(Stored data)
══════
(** C3 (counterexample): the sum of the file sizes of [two_big_files] is
    [2^63], but [calculateDirSize] returns [-2^63] (the [int64] sum wraps). *)
Lemma C3_int64_sum_wraps :
  fst (calculateDirSize ["d"%string] two_big_files) = - 2 ^ 63 /\
  fst (calculateDirSize ["d"%string] two_big_files) <> file_total two_big_files.
Proof. vm_compute; split; [reflexivity|discriminate]. Qed.

(** C3 (amended): when the traversal meets no error, [calculateDirSize]
    returns a nil error and the sum of the sizes of the non-directory
    entries, taken modulo [2^64] into the [int64] range; it is the sum
    itself whenever the sum is below [2^63]; an empty directory gives 0. *)
Theorem C3_size_is_file_sum : forall p t,
  failures p t = [] ->
  calculateDirSize p t = (wrap64 (file_total t), None) /\
  (in_int64 (file_total t) -> calculateDirSize p t = (file_total t, None)) /\
  (forall n s, calculateDirSize p (NDir n s (Some [])) = (0, None)).
Proof.
  intros p t Hf; rewrite calculateDirSize_ok by exact Hf.
  split; [reflexivity|split].
  - intros Hr; rewrite wrap64_id; auto.
  - intros n s; reflexivity.
Qed.

(** C4: [calculateDirSize] is all-or-nothing: if the traversal meets an
    error anywhere, it returns the first one met (in walk order); it returns
    a nil error only when the traversal meets none. *)
Theorem C4_size_error_propagates : forall p t,
  match failures p t with
  | [] => snd (calculateDirSize p t) = None
  | e :: _ => snd (calculateDirSize p t) = Some e
  end.
Proof.
  intros p t; destruct (failures p t) as [|e es] eqn:Ef.
  - rewrite calculateDirSize_ok; auto.
  - eapply calculateDirSize_fail; eauto.
Qed.

(** C5: the entries of [findNodeModules] are those of the spawned matches
    whose sizing succeeds; each successfully sized match is returned with
    its size whatever happens to the others, and (paths being distinct) a
    match whose sizing fails is absent; the walk still spawns every
    match and returns a nil error. *)
Theorem C5_size_failure_dropped : forall rp root res err,
  findNodeModules rp root res err ->
  let jobs := top_matches rp root in
  err = None /\
  Permutation res (appended jobs) /\
  (forall p t s, In (p, t) jobs -> calculateDirSize p t = (s, None) ->
     In (MkDirectory p s) res) /\
  (forall p t, In (p, t) jobs -> snd (calculateDirSize p t) <> None ->
     NoDup (map fst jobs) -> forall d, In d res -> dpath d <> p).
Proof.
  intros rp root res err H jobs.
  apply findNodeModules_iff in H as [He Hp].
  split; [exact He|split; [exact Hp|split]].
  - intros p t s Hj Hc.
    apply (Permutation_in _ (Permutation_sym Hp)), In_appended.
    exists (p, t); split; auto.
    unfold goroutine; rewrite Hc; reflexivity.
  - intros p t Hj Hc Hnd d Hd Hdp.
    apply (Permutation_in _ Hp), In_appended in Hd as [[q u] [Hj' Hg]].
    pose proof (goroutine_path _ _ Hg) as Hq; simpl in Hq; subst q.
    rewrite Hdp in Hj'.
    pose proof (NoDup_fst_inj jobs p t u Hnd Hj Hj') as <-.
    unfold goroutine in Hg.
    destruct (calculateDirSize (dpath d) t) as [s [e|]] eqn:Ec;
      rewrite Hdp in Ec; rewrite Ec in Hc; simpl in Hc; [discriminate|].
    congruence.
Qed.


(** Witness for C2: the walk of a nonexistent root. *)
Lemma C2_find_never_errors_witness :
  findNodeModules ["missing"%string] missing_root [] None /\ unwalkable missing_root = true.
Proof.
  assert (Hf : findNodeModules ["missing"%string] missing_root [] None).
  { apply findNodeModules_iff; split; [reflexivity|].
    vm_compute; apply perm_nil. }
  split; [exact Hf|].
  destruct (C2_find_never_errors _ _ _ _ Hf) as [_ _]; reflexivity.
Defined.

(** Witness for C3: sizing [small_project]. *)
Lemma C3_size_is_file_sum_witness :
  failures ["proj"%string] small_project = [] /\
  calculateDirSize ["proj"%string] small_project = (3548, None).
Proof.
  split; [reflexivity|].
  destruct (C3_size_is_file_sum ["proj"%string] small_project eq_refl)
    as (_ & H & _).
  rewrite H; [reflexivity|].
  unfold in_int64; vm_compute; split; [intro Hc; discriminate Hc|reflexivity].
Defined.

(** Witness for C4: sizing [unreadable_inside] returns the read error. *)
Lemma C4_size_error_propagates_witness :
  snd (calculateDirSize ["node_modules"%string] unreadable_inside) =
  Some (ErrReadDir ["node_modules"; "cache"]%string).
Proof.
  exact (C4_size_error_propagates ["node_modules"%string] unreadable_inside).
Defined.

(** Witness for C5: the walk of [mixed_project] keeps the sizable match. *)
Lemma C5_size_failure_dropped_witness :
  findNodeModules ["proj"%string] mixed_project mixed_project_found None /\
  In (MkDirectory ["proj"; "node_modules"]%string 100) mixed_project_found.
Proof.
  assert (Hf : findNodeModules ["proj"%string] mixed_project mixed_project_found None).
  { apply findNodeModules_iff; split; [reflexivity|].
    vm_compute; apply Permutation_refl. }
  split; [exact Hf|].
  destruct (C5_size_failure_dropped _ _ _ _ Hf) as (_ & _ & Hin & _).
  apply (Hin _ (NDir "node_modules" 4096 (Some [NFile "x.js" 100]))%string).
  - vm_compute; right; left; reflexivity.
  - reflexivity.
Defined.

End FindClaims.

(* ------------------------------------------------------------------ *)
(** ** formatSize *)

Module FormatFacts.
Import Format.

Lemma append_assoc_s : forall s1 s2 s3 : string,
  (s1 ++ (s2 ++ s3) = (s1 ++ s2) ++ s3)%string.
Proof. induction s1; simpl; intros; [reflexivity|now rewrite IHs1]. Qed.

Lemma list_ascii_append : forall s1 s2 : string,
  list_ascii_of_string (s1 ++ s2) =
  (list_ascii_of_string s1 ++ list_ascii_of_string s2)%list.
Proof. induction s1; simpl; intros; [reflexivity|now rewrite IHs1]. Qed.

Lemma unit_tier_bytes : forall x, unit_tier (x ++ " B") = O.
Proof.
  intro x; unfold unit_tier; rewrite list_ascii_append, rev_app_distr.
  reflexivity.
Qed.

Lemma unit_tier_scaled : forall x c i,
  index_of c (list_ascii_of_string "KMGTPE") = Some i ->
  unit_tier (x ++ " " ++ String c "B") = S i.
Proof.
  intros x c i Hi; unfold unit_tier.
  remember (list_ascii_of_string "KMGTPE") as U.
  rewrite list_ascii_append, rev_app_distr.
  cbn [rev app list_ascii_of_string String.append]; rewrite Hi; reflexivity.
Qed.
══════
■ WHAT YOU HAVE TO DO ■
Repeat, exactly as they stand above, the lines from the line with "[2^63], but [calculateDirSize]" to the line with "calculateDirSize p t = (wrap64", both lines included.

■ SOLUTION TO THIS TASK ■
    [2^63], but [calculateDirSize] returns [-2^63] (the [int64] sum wraps). *)
Lemma C3_int64_sum_wraps :
  fst (calculateDirSize ["d"%string] two_big_files) = - 2 ^ 63 /\
  fst (calculateDirSize ["d"%string] two_big_files) <> file_total two_big_files.
Proof. vm_compute; split; [reflexivity|discriminate]. Qed.

(** C3 (amended): when the traversal meets no error, [calculateDirSize]
    returns a nil error and the sum of the sizes of the non-directory
    entries, taken modulo [2^64] into the [int64] range; it is the sum
    itself whenever the sum is below [2^63]; an empty directory gives 0. *)
Theorem C3_size_is_file_sum : forall p t,
  failures p t = [] ->
  calculateDirSize p t = (wrap64 (file_total t), None) /\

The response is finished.